Personal information
- Full name: John Tickell
- Born: 29 January 1945 (age 81)
- Original team: University Blues
- Height: 185 cm (6 ft 1 in)
- Weight: 80 kg (176 lb)

Playing career^{1}
- Years: Club / Games (Goals)
- 1965–1966: Hawthorn / 18 (2)
- ^{1} Playing statistics correct to the end of 1966.

= John Tickell =

Dr. John Tickell (born 29 January 1945) is an Australian doctor, businessman, author, former athlete and speaker.

In his younger days, Tickell played Australian rules football, first with the University Blues team and later with the Hawthorn Football Club in the Victorian Football League (now known as the AFL). In a brief career spanning 1965–66, he played 18 games with the Hawks for 2 goals. During this time he graduated from the University of Melbourne with a degree in medicine.

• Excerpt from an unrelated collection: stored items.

(** The scan returns the first index in code state where the trigger
    test holds. *)
Lemma scan_loop_first : forall fuel code i q r,
  scan_loop trigger fuel code i q = Ok r ->
  r = first_code (fun k => holds (trigger code k)) (states_from code i q) i.
Proof.
  induction fuel as [|fuel IH]; intros s i q r H; [discriminate|].
  cbn [scan_loop] in H.
  destruct (Nat.leb_spec (length s) i) as [Hge|Hlt].
  { injection H as <-. rewrite states_from_end by exact Hge. reflexivity. }
  destruct (get_lt s Hlt) as (c & Hc & Hn). rewrite Hc in H. cbn [bind] in H.
  assert (Hregion : forall q', q' <> Code ->
            (let '(i', q'') := quoted_step s i q' c in
             scan_loop trigger fuel s i' q'') = Ok r ->
            r = first_code (fun k => holds (trigger s k)) (states_from s i q') i).
  { intros q' Hq Hrec. rewrite (states_from_quoted s i Hn Hq).
    rewrite first_code_skip by (apply lex_of_not_code; exact Hq).
    pose proof (quoted_step_gt s i q' c) as Hgt.
    destruct (quoted_step s i q' c) as [i' q'']. cbn [fst snd] in *.
    apply IH in Hrec. rewrite Hrec. f_equal. lia. }
  assert (Hcomment : is_chr dq c = true \/ (is_chr star c && first_column s i = true) ->
            scan_loop trigger fuel s
              (if skip_line_comment s i <? length s
               then skip_line_comment s i + 1 else skip_line_comment s i) Code = Ok r ->
            r = first_code (fun k => holds (trigger s k)) (states_from s i Code) i).
  { intros Hk Hrec.
    assert (Hgt : i < skip_line_comment s i).
    { apply skip_line_comment_gt with c; [exact Hn|].
      destruct Hk as [Hk|Hk]; [apply dq_not_nl; exact Hk|].
      apply andb_prop in Hk. apply star_not_nl. apply Hk. }
    destruct (@first_code_comment (fun k => holds (trigger s k)) s i c Hn Hk Hgt
                (trigger_at_nl s)) as [H1 H2].
    apply IH in Hrec. rewrite Hrec.
    destruct (skip_line_comment s i <? length s); symmetry; assumption. }
  destruct q; [|apply Hregion; [discriminate|exact H]..].
  destruct (is_chr dq c) eqn:Edq; [apply Hcomment; [left; reflexivity|exact H]|].
  destruct (star_at_bol s i c) as [b|e] eqn:Eb; cbn [bind] in H; [|discriminate].
  pose proof (star_at_bol_first_column s i c Eb) as Hb. destruct b.
  { apply Hcomment; [right; exact Hb|exact H]. }
  destruct (open_quote c) as [q'|] eqn:Eo.
  { rewrite (states_from_open s i Hn Eo).
    rewrite first_code_skip1
      by (apply lex_of_not_code; apply (open_quote_not_code c Eo)).
    apply IH in H. exact H. }
  rewrite (states_from_plain s i Hn Edq Hb Eo). cbn [first_code is_code andb].
  destruct (trigger s i) as [hit|e]; cbn [bind] in H; [|discriminate].
  destruct hit; cbn [holds].
  - injection H as <-. reflexivity.
  - apply IH in H. rewrite H. f_equal. lia.
Qed.

End ScanFirst.

Lemma slice_at (s : str) (k n : nat) (c : ascii) :
  nth_error s k = Some c ->
  slice s k (k + S n) = c :: slice s (k + 1) (k + 1 + n).
Proof.
  intros Hn. unfold slice. rewrite (skipn_cons s k Hn).
  replace (k + S n - k) with (S n) by lia.
  replace (k + 1 + n - (k + 1)) with n by lia. reflexivity.
Qed.

(** A word in lower case that starts with a letter is not spelled at a
    newline. *)
Lemma keyword_not_at_nl (s : str) (k n : nat) (c : ascii) (w : str) :
  nth_error s k = Some nl -> Ascii.eqb nl c = false ->
  str_eqb (lower (slice s k (k + S n))) (c :: w) = false.
Proof.
  intros Hn Hc. rewrite (slice_at s k n Hn). cbn [lower map str_eqb].
  change (lower_chr nl) with nl. rewrite Hc. reflexivity.
Qed.
(* ===== verification/_CoqProject ===== *)
-Q . S2P
Prelude.v
Opcode.v
Num.v
Stack.v
Script.v
Builder.v
Crypto.v
Keys.v
Sighash.v
SigEncoding.v
Interpreter.v
InterpreterSafety.v
InterpreterSpec.v
Serialization.v
Codec.v
Chain.v
ChainHash.v
Typed.v
Sign.v
U256.v
Compact.v
Network.v
Work.v
Storage.v
Deployments.v
Verify.v
Accept.v
AcceptSpec.v
ChainVerifier.v
Kv.v
DiskDb.v
Db.v
DbSpec.v
DbUtxo.v
DbExamples.v
PartialMerkle.v
Message.v
MessageSpec.v
P2pIo.v
LinkedMap.v
Filters.v
FiltersSpec.v
Peers.v
HashQueue.v
MemoryPool.v
MemoryPoolInv.v
MemoryPoolSpec.v
BlockAssembler.v
BlockAssemblerSpec.v
CpuMiner.v
OrphanPools.v
OrphanSpec.v
SyncChain.v
SyncChainSpec.v
Float64.v
PeersTasks.v
PeersTasksSpec.v
ClientCore.v
SyncManager.v
SyncManagerSpec.v
SyncVerifier.v
SyncVerifierSpec.v
BlocksWriter.v
BlocksWriterSpec.v
SyncNode.v
SyncNodeSpec.v
ClientCoreSpec.v
SyncExecutor.v
SyncServer.v
SyncServerSpec.v
SyncRelaySpec.v
LocalNode.v
LocalNodeSpec.v
PeerContext.v
PeerContextSpec.v
(* ===== verification/Prelude.v ===== *)
(** * A verification of parity-bitcoin

    The program is a Bitcoin full node in Rust.  This library models its consensus
    core as Rocq functions, one per Rust function, and proves what they compute.
    File and function names below are those under src/.

    ** Conventions

    - A Rust computation is an [outcome]: [Ok] or [Err] for a [Result], [Panic] for a
      failed assertion, [expect], [unwrap], index or overflow check, [Diverge] for a
      loop that does not end.  Overflow is that of a build with overflow checks; a
      wrap-around the source asks for ([as] casts, shifts) is written out with [wrap]
      and [swrap].  Running out of memory is not modelled, a capacity overflow is.
    - Machine integers are [Z] at a width ([uint], [sint]); byte strings, hashes,
      scripts, keys and signatures are [list byte]; vectors are lists; positions in a
      script are [nat].
    - A loop whose end is not structural takes fuel and is [Diverge] without it.  The
      fuel is always the length of the input it walks over (plus one), and theorems
      show that it is enough: [eval_script_returns], [without_separators_total],
      [is_push_only_total], [find_and_delete_returns], [merkle_root_total], the
      [deserialize_terminates] law.  The Bitcoin Cash work loop takes the height.  The
      threshold iterator of the deployments, which may visit every period, runs under
      [run 32], that is 2^32 steps with early exit, more than there are heights.  The
      search for the origin of a side block has the source's own bound of 2048 blocks.
      The loops of the memory pool, the orphan pools and the synchronization chain take
      the number of entries, outputs or hashes they can visit, and their theorems show
      that they end; [check_double_spend] takes its fuel from the caller, since it visits an
      output once for each path to it, and so does the search of the server for a common
      block, which [serve_get_headers_correct] shows to end.  The miner runs over its
      nonces under [run 32] and over its extra nonces under [run 256], all there are; the
      sending of waiting responses takes the number of entries of the queue.
    - Packages are classes whose laws state their documented behaviour: [Crypto]
      (digest sizes), [Secp256k1] (serialized keys and signatures parse back, signatures
      verify), [Base58], [U256] (256-bit arithmetic), [BitVec] (bit_vec), [Rayon] (how a
      parallel iterator is cut), [LruCache] (lru_cache), [AsyncRead] (a source that gives
      its bytes in any portions), [U256Bytes] (the bytes of a number), [Murmur3],
      [LinkedHashMap] (linked_hash_map), [RocksDb] (rocksdb), [HashOrder] (the order in which a HashSet or
      HashMap is walked).  Each has an example instance that satisfies the laws and
      evaluates.
    - Locks are left out: an operation is one step of its state, and the node
      ([node_step], [local_step]) takes these steps in any order.  Where threads
      interleave within an operation, the steps are a relation ([cache_step]) or the
      cutting is arbitrary ([Rayon]).

    ** Parts and files

    Prelude: outcomes, integers, bytes, vectors, tactics, the hint database [rust].

    The script crate:
    - Opcode: opcode.rs, flags.rs, error.rs.
    - Num: num.rs, script numbers.  Parsing and printing are inverse, minimal
      re-encoding keeps values.
    - Stack: stack.rs.  Each indexed operation is the list transformation of its name,
      or an error on a short stack.
    - Script: script.rs.  Decoding, templates, separator removal, signature-operation
      counts and their bounds, [find_and_delete] (and what it leaves in place).
    - Builder: builder.rs.  Pushed data decodes back; templates accept exactly the
      scripts that are built.
    - Sighash, Sign: sign.rs and the transaction checker of verify.rs.  What each
      signature hash type covers and ignores, lock-time checks, and that a signed
      spend is accepted.
    - SigEncoding: the encoding checks of interpreter.rs and the checker trait of
      verify.rs, the class [SignatureChecker] against which the interpreter is proved.
    - Interpreter: eval_script and verify_script of interpreter.rs, one definition per
      opcode arm.  InterpreterSafety proves that evaluation returns and keeps the limits
      in every reachable state; InterpreterSpec proves what it computes: the run of the
      decoded instructions, arithmetic, OP_CHECKMULTISIG, pay-to-public-key-hash.
    - [TransactionSignatureChecker_returns] in Sign discharges the interface.

    Serialization, chain and keys:
    - Crypto: crypto/src/lib.rs.  Keys: keys/src.
    - Serialization: serialization/src; a [Codec] is a type's [Serializable] and
      [Deserializable] implementations, [CodecLaws] what they promise (appending, round
      trip, progress, termination).  Codec: what serialization_derive generates, with
      the laws for fields and structs.
    - Chain: transactions, headers, blocks and their encodings (chain/src).  ChainHash:
      hashes, reading while hashing, indexed structures, merkle roots.  A theorem that
      holds up to collisions names the strings that are hashed, and [collides] says that
      two different ones among them have the same double hash.

    Consensus parameters and work:
    - U256, Compact: primitives/src/compact.rs.  Encoding rounds down; canonical
      encodings round-trip.
    - Network: network/src, and the header interface and iterators of storage/src.
    - Work: work.rs, work_bch.rs, timestamp.rs and constants.rs of verification/src.
      Proof of work, retargeting, median time, block rewards and their total.

    Storage and verification:
    - Storage: transaction_meta.rs, transaction_provider.rs, duplex_store.rs and
      block_impls.rs of storage/src.  Metadata bits and their encoding; the caching
      provider answers as its backend under every interleaving.
    - Deployments: deployments.rs of verification/src.  The cached state of a deployment
      is that of the version-bits state machine over the chain, unless the chain is
      reorganized within a period.
    - Verify: the rules of verify_block.rs, verify_header.rs, verify_transaction.rs,
      verify_chain.rs and sigops.rs.  What the block rules accept, that they always
      return, and that the parallel check is the sequential one.
    - Accept: the rules of accept_block.rs, accept_header.rs, accept_transaction.rs and
      accept_chain.rs.  AcceptSpec: value is conserved, outputs are spent once,
      coinbases differ, the witness commitment binds; where the rules fall short.
    - ChainVerifier: chain_verifier.rs, and that an accepted block is valid.

    The database:
    - Kv: keys, values, batches, the memory database, overlays and the header cache of
      db/src/kv.  [KeyValueDatabaseLaws] is what a database promises that reads back what
      was written; the memory database, overlays and self-flushing overlays over such a
      database discharge it.  The theorems of Db and of all that is built on it are about
      these databases.  [KeyValueStoreLaws] is what a database promises that keeps only a
      part of what it is given.
    - DiskDb: the raw keys and values of transaction.rs and the database of diskdb.rs,
      which discharges [KeyValueStoreLaws] and not the stronger laws: it keeps
      transactions without witness data and completes the bits of metadata to bytes.  The
      stack the node opens over it answers as the disk does, up to what the disk leaves
      out.
    - Db: block_chain_db.rs over any such database.  DbSpec: the chain it holds is an
      invariant of every operation and of reorganizations, origins and forks are what they should be.  DbUtxo:
      canonizing spends exactly what the block spends, and decanonizing undoes it.
      DbExamples: witnesses, and what rolling back leaves behind.

    Messages and the connection:
    - Typed: what reading a block gives has every field in the range of its type.
    - Message: every payload of message/src with its versions, the types it is made of,
      headers with magic, length and checksum.  MessageSpec: the codecs of the payloads
      keep [CodecLaws].  P2pIo: the framing futures of p2p/src/io, [AsyncRead] being the
      source; a sent message is read back, and every malformed frame is refused.
    - PeerContext: synchronizer.rs, response_queue.rs and peer_context.rs of p2p/src.
      PeerContextSpec: responses are sent in the order of their requests, the numbers of
      which wrap around; a list of answers is the specification.

    The sync crate:
    - PartialMerkle: partial_merkle_tree.rs; a tree that parses to the root of a list of
      hashes holds hashes of that list, or two strings that were hashed collide.
    - Filters: the filters of a connection, merkle blocks and compact blocks
      (bloom_filter.rs, known_hash_filter.rs, fee_rate_filter.rs, connection_filter.rs,
      compact_block_builder.rs).  FiltersSpec: what a filtered block proves, that bloom
      filters miss nothing, the window of known hashes.
    - LinkedMap: the laws of linked hash maps, shared by the pools and the peers' tasks.
    - Peers: synchronization_peers.rs and the limits of inbound_connection.rs.
    - HashQueue: hash_queue.rs and best_headers_chain.rs; the queues are lists without
      repetition, the best headers a linked list of headers.
    - OrphanPools: orphan_blocks_pool.rs and orphan_transactions_pool.rs.  OrphanSpec:
      what becomes known is given out once, parents first.
    - SyncChain: synchronization_chain.rs over Db, HashQueue and MemoryPool.
      SyncChainSpec: inserting a block to the main chain and by reorganization, block
      locators, forgetting a block with its successors.
    - Float64: the binary64 numbers of times and speeds.
    - PeersTasks: average_speed_meter.rs and synchronization_peers_tasks.rs.
      PeersTasksSpec: each peer has been asked for what the history of operations says.
    - ClientCore: synchronization_client_core.rs with its shared state; a handler is a
      step of the whole state and what leaves the client a list of effects.
      ClientCoreSpec: how requests are divided, which headers are scheduled.
    - SyncManager: a round of synchronization_manager.rs.  SyncManagerSpec: it loses no
      request.
    - SyncVerifier: synchronization_verifier.rs and memory_pool_transaction_provider.rs;
      the class [VerificationSink] is what a verifier reports to.  SyncVerifierSpec: how a
      storage grows ([history], [grown]): by blocks that are valid on the storage as it is
      when they are inserted.
    - BlocksWriter: blocks_writer.rs, the import loop and the genesis block of pbtc, a
      sink that stores.  BlocksWriterSpec: imported blocks are stored or wait.
    - SyncNode: synchronization_client.rs and create_local_sync_node, the core as a sink;
      the steps of the client, the verification and the manager in any order.
      SyncNodeSpec: the storage is safe under all of them.
    - SyncExecutor: synchronization_executor.rs.  SyncServer: synchronization_server.rs.
      SyncServerSpec: the answers to getheaders and getdata, and that the queue is a list
      of requests for every peer ([turns]), with the peers taking turns.  SyncRelaySpec: announcing a block, and compact blocks from the
      announcement to the transactions that are asked for.
    - LocalNode: local_node.rs, inbound_connection.rs and its factory; the client, the
      peers, the server and the executor composed.  LocalNodeSpec: the whole node is
      safe, however messages, requests and threads interleave.

    The miner crate:
    - MemoryPool: memory_pool.rs and fee.rs.  MemoryPoolInv: the invariant of the
      storage under each operation.  MemoryPoolSpec: no output is spent twice, the pool
      can be drained, parents first, as long as nothing is put in that an entry spends
      ([pool_step]); where late parents, packages and orders go wrong.
    - BlockAssembler: block_assembler.rs.  BlockAssemblerSpec: reading the pool is
      removing without effect, and a template fits and passes the ordering rule.
    - CpuMiner: cpu_miner.rs; the class [CoinbaseTransactionBuilder] is the trait of its
      coinbases.  The search ends with the first solution there is.

    ** Not modelled

    The threads of sync/src as such: how they are created, wait and are joined; what they
    do is modelled as steps that come in any order.  RocksDB is a package; opening
    it with its options and iterating over it (diskdb.rs) are left out, and a write that
    fails leaves no state in the model.
    Sockets, handshakes and sessions of p2p, rpc, the command line of pbtc, the reading of
    block files of import, logs, bencher and test-data are input and output or fixtures.
    The table of known nodes (node_table.rs of p2p), which suggests whom to connect to, is
    left out; no theorem here depends on it.
    In the modelled crates: [Debug] and [Display] of structures, the texts of logs and
    errors, heap sizes, floating-point difficulty, random key generation, the
    configuration store, and genesis blocks. *)
From Stdlib Require Import ZArith Lia Strings.Byte.
From stdpp Require Import base decidable numbers countable gmap strings list.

Tickell later became a general practitioner, obstetrician and a specialist practitioner in sports medicine. He has written several books, the most notable being The Great Australian Diet and Laughter, Sex, Vegetables & Fish. He has also appeared on television shows such as Celebrity Overhaul providing advice on healthier lifestyle.

Among his business achievements including the collaboration with Jack Nicklaus in creating the Heritage Golf and Residential Country Club in Victoria. He has also appeared as a public speaker on issues such as how to turn stress into success and how to live a longer, healthier life.